» **Exercise data**:
● ● ● ●

(** X19.  A session lasts seven days: the token signed for a user id at
    time [t0] resolves to the stored user of that id at every time before
    [t0 + 604800] seconds and to nobody from then on; no cookie resolves to
    nobody; whoever a cookie resolves to is a user of the store; and a
    handler behind [requireAuth] runs for that user or the request is
    answered 401. *)
Theorem session_lasts_seven_days {Hlaws : CollaboratorsOk} (uid : Id) (t0 t : Z) (db : DB) :
  readUserFromReq (Some (signToken t0 uid)) t db =
    (if t <? t0 + 604800 then user_findUnique_id uid db else None) ∧
  readUserFromReq None t db = None ∧
  (∀ cookie u, readUserFromReq cookie t db = Some u → u ∈ users db) ∧
  ∀ (A : Type) (handler : User → DB → Reply A),
    requireAuth handler (Some (signToken t0 uid)) t db =
      match (if t <? t0 + 604800 then user_findUnique_id uid db else None) with
      | Some u => handler u db
      | None => Failure 401 "Unauthorized"
      end.
Proof.
  assert (Hread : readUserFromReq (Some (signToken t0 uid)) t db =
                  (if t <? t0 + 604800 then user_findUnique_id uid db else None)).
  { unfold readUserFromReq, jwt_verify, signToken. rewrite jwt_decode_encode.
    change (7 * 24 * 3600) with 604800. by destruct (t <? t0 + 604800). }
  split_and!; [done|done| |].
  - intros [token|] u; simpl; [|done].
    destruct (jwt_verify t token); [|done]. apply find_in_users.
  - intros A handler. unfold requireAuth. by rewrite Hread.
Qed.

Lemma toLowerCase_idempotent s : Js.toLowerCase (Js.toLowerCase s) = Js.toLowerCase s.
Proof.
  induction s as [|c s IH]; simpl; [done|]. f_equal; [|exact IH].
  by destruct c as [[] [] [] [] [] [] [] []].
Qed.
(** C2 (amended).  For a prefix [0 <= minSearchNumber] and an upper bound
    below the largest [int], with targets that are [int]s, the solver returns
    (given enough iterations) a list that holds [i] if and only if
    [1 <= i <= maxSearchNumber - minSearchNumber] and the reduction steps of
    [minSearchNumber + r] (with [r] the final reduced value of [i] under word
    reduction and [i] itself otherwise), scanned from first to last, are
    accepted: some step is in the acceptable set while neither it nor an
    earlier step is in the excluded set, or the acceptable set is empty and no
    step is in the excluded set. *)
Theorem generateLookupNums_first_hit fuel minSearchNumber maxSearchNumber targets
    masterNumbers reduceWords :
  0 <= minSearchNumber < GoInt.max_int ->
  maxSearchNumber < GoInt.max_int ->
  Forall GoInt.in_range targets ->
  (Z.to_nat (maxSearchNumber - minSearchNumber) < fuel)%nat ->
  exists nums,
    generateLookupNums fuel minSearchNumber maxSearchNumber targets masterNumbers
      reduceWords = Some nums /\
    forall i, In i nums <->
      1 <= i <= maxSearchNumber - minSearchNumber /\
      acceptsFirstHit targets (totalSteps minSearchNumber masterNumbers reduceWords i).
Proof.
  intros Hmin Hmax Htargets Hfuel.
  unfold generateLookupNums. rewrite splitTargets_spec. simpl app.
  rewrite lookupLoop_spec; [|done|done|lia|lia|].
  2:{ replace (maxSearchNumber - minSearchNumber + 1 - 1)
        with (maxSearchNumber - minSearchNumber) by lia. done. }
  eexists. split; [done|]. intros i. simpl app.
  rewrite List.filter_In, <- list_elem_of_In, elem_of_seqZ.
  split.
  - intros [Hi Hacc]. split; [lia|].
    eapply candidateAccepted_first_hit; [lia|done|done|lia|done].
  - intros [Hi Hacc]. split; [lia|].
    eapply candidateAccepted_first_hit; [lia|done|done|lia|done].
Qed.
(** * News client: query URLs, filter form and view states

    A shallow embedding of the Angular news client:
    - [ApiService] (service/api-service/api-service.ts): the URLs that
      [getAllNews] and [getNews] hand to [HttpClient.get];
    - [NewsPage] (components/NewsPage/NewsPage.ts): the filter form, the
      [newsList] signal and the subscriptions that fill it;
    - [NewsDetailsPage]: the [news] signal keyed by the route parameter.

    [HttpClient] and the remote API are not part of the client; they are
    taken as a parameter (a function from request URL to the single
    notification of the returned observable). *)

From Stdlib Require Import List String Ascii Bool Arith ZArith.
Import ListNotations.
Local Open Scope list_scope.
Local Open Scope string_scope.

Set Implicit Arguments.

(** ** JavaScript helpers used by the source *)

Module JS.

(** [Array.prototype.join] on an array of strings. *)
Fixpoint join (sep : string) (xs : list string) : string :=
  match xs with
  | [] => ""
  | [x] => x
  | x :: rest => x ++ sep ++ join sep rest
  end.

(** Truthiness of a string: only the empty string is falsy. *)
Definition truthy (s : string) : bool :=
  match s with
  | EmptyString => false
  | String _ _ => true
  end.

(** [s !== ''] *)
Definition nonempty (s : string) : bool := negb (String.eqb s "").

(** [x || d] on a value that may be [null]; arrays are always truthy,
    the empty one included. *)
Definition orArray {A} (x : option (list A)) (d : list A) : list A :=
  match x with
  | Some l => l
  | None => d
  end.

(** [x || false] on a boolean that may be [null]. *)
Definition orFalse (x : option bool) : bool :=
  match x with
  | Some b => (b || false)%bool
  | None => false
  end.

(** [t !== tag] on strings. *)
Definition strictNeq (t tag : string) : bool := negb (String.eqb t tag).

End JS.

(** ** The data model (type declarations of api-service.ts) *)

Record News : Type := mkNews {
  id : string;
  title : string;
  content : string;
  tags : list string;
  createdAt : string;
  hotnessScore : Z;          (* carried only, the client never computes on it *)
  isConfirmed : bool;
  sources : list string;
  timeline : option (list string)
}.

(** ** HttpClient and the remote API, as seen by the client

    [http.get<T>(url)] returns a cold observable: subscribing sends the
    request, and the observable then delivers exactly one notification,
    either the body cast to [T] ([next]) or an [HttpErrorResponse]
    ([error]: no connection, a non-2xx status, a body that fails to parse). *)

Module Http.

Record HttpErrorResponse : Type := mkError { status : Z }.

Inductive Notification (A : Type) : Type :=
| Next (a : A)
| Error (e : HttpErrorResponse).
Arguments Next {A} a.
Arguments Error {A} e.

(** What the remote API answers to a [GET], per response type. *)
Record Client : Type := mkClient {
  getList : string -> Notification (list News);
  getItem : string -> Notification News
}.

(** The answer to a lookup that has no match. *)
Definition NotFound : HttpErrorResponse := mkError 404.

End Http.

(** ** ApiService *)

Module ApiService.

Definition baseUrl : string := "http://158.160.195.186/api".

(** The object literal accepted by [getAllNews]. *)
Record Filters : Type := mkFilters {
  f_tags : list string;
  f_onlyVerified : bool
}.

Definition tagsString (tags : list string) : string :=
  if (0 <? List.length tags)%nat then "tags=" ++ JS.join "," tags else "".

Definition verifiedString (onlyVerified : bool) : string :=
  if onlyVerified then "onlyConfirmed=true" else "".

Definition queryParams (tags : list string) (onlyVerified : bool) : string :=
  JS.join "&"
    (List.filter JS.nonempty [tagsString tags; verifiedString onlyVerified]).

(** The URL [getAllNews] passes to [http.get]. *)
Definition getAllNews_url (filters : option Filters) : string :=
  let apiUrl := baseUrl ++ "/news" in
  match filters with
  | None => apiUrl
  | Some f =>
      let tags := JS.orArray (Some (f_tags f)) [] in
      let onlyVerified := (f_onlyVerified f || false)%bool in
      let q := queryParams tags onlyVerified in
      apiUrl ++ (if JS.truthy q then "?" ++ q else "")
  end.

(** The URL [getNews] passes to [http.get]. *)
Definition getNews_url (id : string) : string :=
  baseUrl ++ "/news/" ++ id.

(** [getAllNews] and [getNews] return the observable of [http.get]
    untouched: no [pipe], no [catchError], no decoding besides the cast. *)
Definition getAllNews (http : Http.Client) (filters : option Filters)
  : Http.Notification (list News) :=
  Http.getList http (getAllNews_url filters).

Definition getNews (http : Http.Client) (id : string)
  : Http.Notification News :=
  Http.getItem http (getNews_url id).

End ApiService.

(** ** NewsPage *)

Module NewsPage.

(** [filtersForm]: the value of a [FormControl<T>] is [T | null]. *)
Record FormGroup : Type := mkForm {
  selectedTags : option (list string);
  onlyConfirmed : option bool
}.
(** X21.  The risk limits.  While risk management is on, the check of an
    order on a configured exchange passes exactly when the order value is
    at most [max_position_size] and the profit recorded on the exchange is
    at least [- daily_loss_limit]; so an order value that passes lets every
    smaller one pass, and once the losses recorded since the reset exceed
    the limit every order is refused, whatever its value.  With risk
    management off every order passes. *)
Theorem risk_limits (tm : Manager.TradingManager) (l : list (string * Q))
    (ex : string) (c : Manager.ExchangeConfig) (v : Q) :
  let tm' := Manager.record_trades (Manager.reset_daily_stats tm) l in
  let losses := sum (snd <$> filter (λ t, t.1 = ex) l) in
  Manager.exchanges (Manager.config tm) !! ex = Some c →
  (Manager.risk_management (Manager.config tm) = false →
   Manager.check_risk_limits tm' ex v = true) ∧
  (Manager.risk_management (Manager.config tm) = true →
   (Manager.check_risk_limits tm' ex v = true ↔
    v <= Manager.max_position_size c ∧
    - Manager.daily_loss_limit c <= losses) ∧
   (∀ v', v' <= v → Manager.check_risk_limits tm' ex v = true →
          Manager.check_risk_limits tm' ex v' = true) ∧
   (losses < - Manager.daily_loss_limit c →
    ∀ v', Manager.check_risk_limits tm' ex v' = false)).
Proof.
  intros tm' losses Hc.
  assert (∀ x, Manager.check_risk_limits tm' ex x =
               if negb (Manager.risk_management (Manager.config tm)) then true
               else if Qltb (Manager.max_position_size c) x then false
               else if Qltb losses (- Manager.daily_loss_limit c) then false
               else true) as Hcheck.
  { intros x. unfold Manager.check_risk_limits, tm'.
    destruct (record_trades_reset tm l ex) as (-> & _ & ->).
    by rewrite Hc. }
  split.
  - intros Hoff. by rewrite Hcheck, Hoff.
  - intros Hon.
    assert (∀ x, Manager.check_risk_limits tm' ex x = true ↔
                 x <= Manager.max_position_size c ∧
                 - Manager.daily_loss_limit c <= losses) as Hiff.
    { intros x. rewrite Hcheck, Hon. simpl.
      destruct (Qltb (Manager.max_position_size c) x) eqn:E1.
      { apply Qltb_lt in E1. split; [done|]. intros [? _]. lra. }
      apply Qltb_ge in E1.
      destruct (Qltb losses (- Manager.daily_loss_limit c)) eqn:E2.
      { apply Qltb_lt in E2. split; [done|]. intros [_ ?]. lra. }
      apply Qltb_ge in E2. done. }
    split; [apply Hiff|]. split.
    + intros v' Hv'. rewrite !Hiff. intros [? ?]. split; [lra|done].
    + intros Hloss v'.
      destruct (Manager.check_risk_limits tm' ex v') eqn:E; [|done].
      apply Hiff in E as [_ ?]. lra.
Qed.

● ● ● ●

» **Exercise requirements**: Lines from the entries that contain the word "rewrite" are what the answer must hold.

» **Response to this task**:
  { unfold readUserFromReq, jwt_verify, signToken. rewrite jwt_decode_encode.
  - intros A handler. unfold requireAuth. by rewrite Hread.
  unfold generateLookupNums. rewrite splitTargets_spec. simpl app.
  rewrite lookupLoop_spec; [|done|done|lia|lia|].
  rewrite List.filter_In, <- list_elem_of_In, elem_of_seqZ.
    by rewrite Hc. }
  - intros Hoff. by rewrite Hcheck, Hoff.
    { intros x. rewrite Hcheck, Hon. simpl.
    + intros v' Hv'. rewrite !Hiff. intros [? ?]. split; [lra|done].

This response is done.